Obviously, it is not funny at all when your child is in pain, but her phrase of choice while she was crying was, “Not the noodle! Not the noodle!” and I felt super guilty for holding back a smile under my mask. She’s just so cute, even when she’s mad. Don’t get me wrong — it was still terrible to see her in pain. But at least it was absolutely the means to an end, and that tube was her only source of pain the last few days.

Her saturations have been noticeably higher since we pulled the noodle, and I’m starting to let myself believe that for the first time ever, she is actually going to reach her saturation goals after surgery.

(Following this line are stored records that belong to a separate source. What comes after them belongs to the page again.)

Definition payload_v4_fits (p : vpnhide_policy_payload_v4) : Prop :=
  Forall (fits 32) [p4_total_size p; p4_flags p; p4_active_hooks_mask p; p4_java_hooks_mask p;
    p4_debug_enabled p; p4_iface_count p; p4_kmod_match_mode p; p4_lsposed_match_mode p;
    p4_port_match_mode p; p4_reserved p] ∧
  prefixes_fit (p4_iface_prefixes p) ∧
  Forall section_fits [p4_kmod_uids p; p4_lsposed_uids p; p4_port_targets p; p4_port_rules p;
    p4_app_hook_masks p].

Definition payload_v3_fits (p : vpnhide_policy_payload_v3) : Prop :=
  Forall (fits 32) [p3_total_size p; p3_flags p; p3_active_hooks_mask p; p3_java_hooks_mask p;
    p3_debug_enabled p; p3_iface_count p] ∧
  prefixes_fit (p3_iface_prefixes p) ∧
  Forall section_fits [p3_kmod_uids p; p3_lsposed_uids p; p3_port_targets p; p3_port_rules p;
    p3_app_hook_masks p].

Lemma length_encode_section s : length (encode_section s) = 8%nat.
Proof. unfold encode_section, put_u32. by rewrite length_app, !length_le_split. Qed.

Lemma length_encode_payload_v4 p :
  prefixes_fit (p4_iface_prefixes p) → length (encode_payload_v4 p) = sizeof_payload_v4.
Proof.
  intros. unfold encode_payload_v4, put_u32.
  by rewrite !length_app, !length_le_split, length_prefixes, !length_encode_section.
Qed.

Lemma length_encode_payload_v3 p :
  prefixes_fit (p3_iface_prefixes p) → length (encode_payload_v3 p) = sizeof_payload_v3.
Proof.
  intros. unfold encode_payload_v3, put_u32.
  by rewrite !length_app, !length_le_split, length_prefixes, !length_encode_section.
Qed.

Lemma decode_encode_payload_v4 p rest :
  payload_v4_fits p → decode_payload_v4 (encode_payload_v4 p ++ rest) = p.
Proof.
  intros (Hw & Hps & Hs).
  destruct p as [w0 w1 w2 w3 w4 w5 w6 w7 w8 w9 ps [o1 c1] [o2 c2] [o3 c3] [o4 c4] [o5 c5]].
  rewrite !Forall_cons in Hw. rewrite !Forall_cons in Hs. unfold section_fits in Hs.
  simpl in Hw, Hps, Hs. destruct_and!.
  unfold encode_payload_v4, decode_payload_v4, encode_section, decode_section, decode_prefixes,
    get_u32, put_u32; cbn [p4_total_size p4_flags p4_active_hooks_mask p4_java_hooks_mask
    p4_debug_enabled p4_iface_count p4_kmod_match_mode p4_lsposed_match_mode p4_port_match_mode
    p4_reserved p4_iface_prefixes p4_kmod_uids p4_lsposed_uids p4_port_targets p4_port_rules
    p4_app_hook_masks sec_offset sec_count].
  rewrite <- !app_assoc.
  f_equal; try (f_equal); read_header Hps; done.
Qed.

Lemma decode_encode_payload_v3 p rest :
  payload_v3_fits p → decode_payload_v3 (encode_payload_v3 p ++ rest) = p.
Proof.
  intros (Hw & Hps & Hs).
  destruct p as [w0 w1 w2 w3 w4 w5 ps [o1 c1] [o2 c2] [o3 c3] [o4 c4] [o5 c5]].
  rewrite !Forall_cons in Hw. rewrite !Forall_cons in Hs. unfold section_fits in Hs.
  simpl in Hw, Hps, Hs. destruct_and!.
  unfold encode_payload_v3, decode_payload_v3, encode_section, decode_section, decode_prefixes,
    get_u32, put_u32; cbn [p3_total_size p3_flags p3_active_hooks_mask p3_java_hooks_mask
    p3_debug_enabled p3_iface_count p3_iface_prefixes p3_kmod_uids p3_lsposed_uids
    p3_port_targets p3_port_rules p3_app_hook_masks sec_offset sec_count].
  rewrite <- !app_assoc.
  f_equal; try (f_equal); read_header Hps; done.
Qed.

In PT today, she was finally talking to the therapists. They set up an obstacle course for her with some stairs, and asked her if she wanted the easy version or the hard version. She immediately replied, “Well, I’m four now, so we should do the hard one.” By the end of the session, her legs were pretty wobbly and tired, and she said, “OK, I’m outta here!” She rode a bigger bike today, and all the way back to our room, she was talking Hannah’s (therapist) ear off. “You can come to our house and sleep in my mom’s room. And we can have a slumber party and have popcorn and watch movies! You can totally come.” She is also going on and on about having Pho when we get out. She’s on a fluid restriction, so we’ll have to be careful and measure it out, but we are definitely going to make that happen!

Other than Hannah and sometimes Denzel, and her playroom friend Kaylee (the physical therapists and child life specialist) she really hasn’t spoken to the staff here. You can see her guard go up with anyone in scrubs. I’m so happy for her progress, but even what we have right now is such a muted version of the usual Sunley, and I’m so anxious to get her back completely. 

As I’m typing this, Sunley starting singing “Grow Flower,” a lullaby I made up for the kids. And I’m realizing this is the first time she has sung since surgery. What a special moment.

We have started forming bonds with other patients on our floor, and Sunley gave them two of her birthday balloons. They are beautiful little girls, and one of them just had her Fontan as well. It’s amazing to come here, and suddenly having a single ventricle heart isn’t uncommon at all. I had coffee with a beautiful new heart mom from Colombia, and it was so wonderful. It’s hard to explain how revitalizing time like that can be for my soul. We also got another visit from one of our favorites, Dr. Schlingmann, who always makes Sunley a priority when we are here. He even brought her a birthday present. Sunley is still pretty grumpy around doctors, but deep down she loves him as much as we do!

God is present everywhere, I know, but it is just so easy to feel with Him here. I always crave that focus and stillness found in the chaos of hospital walls. It really is impossible to actually explain.

PS- We just checked her noodle output, and it’s too early to really call it, but it looks considerably lower! Maybe just a day or two left with that.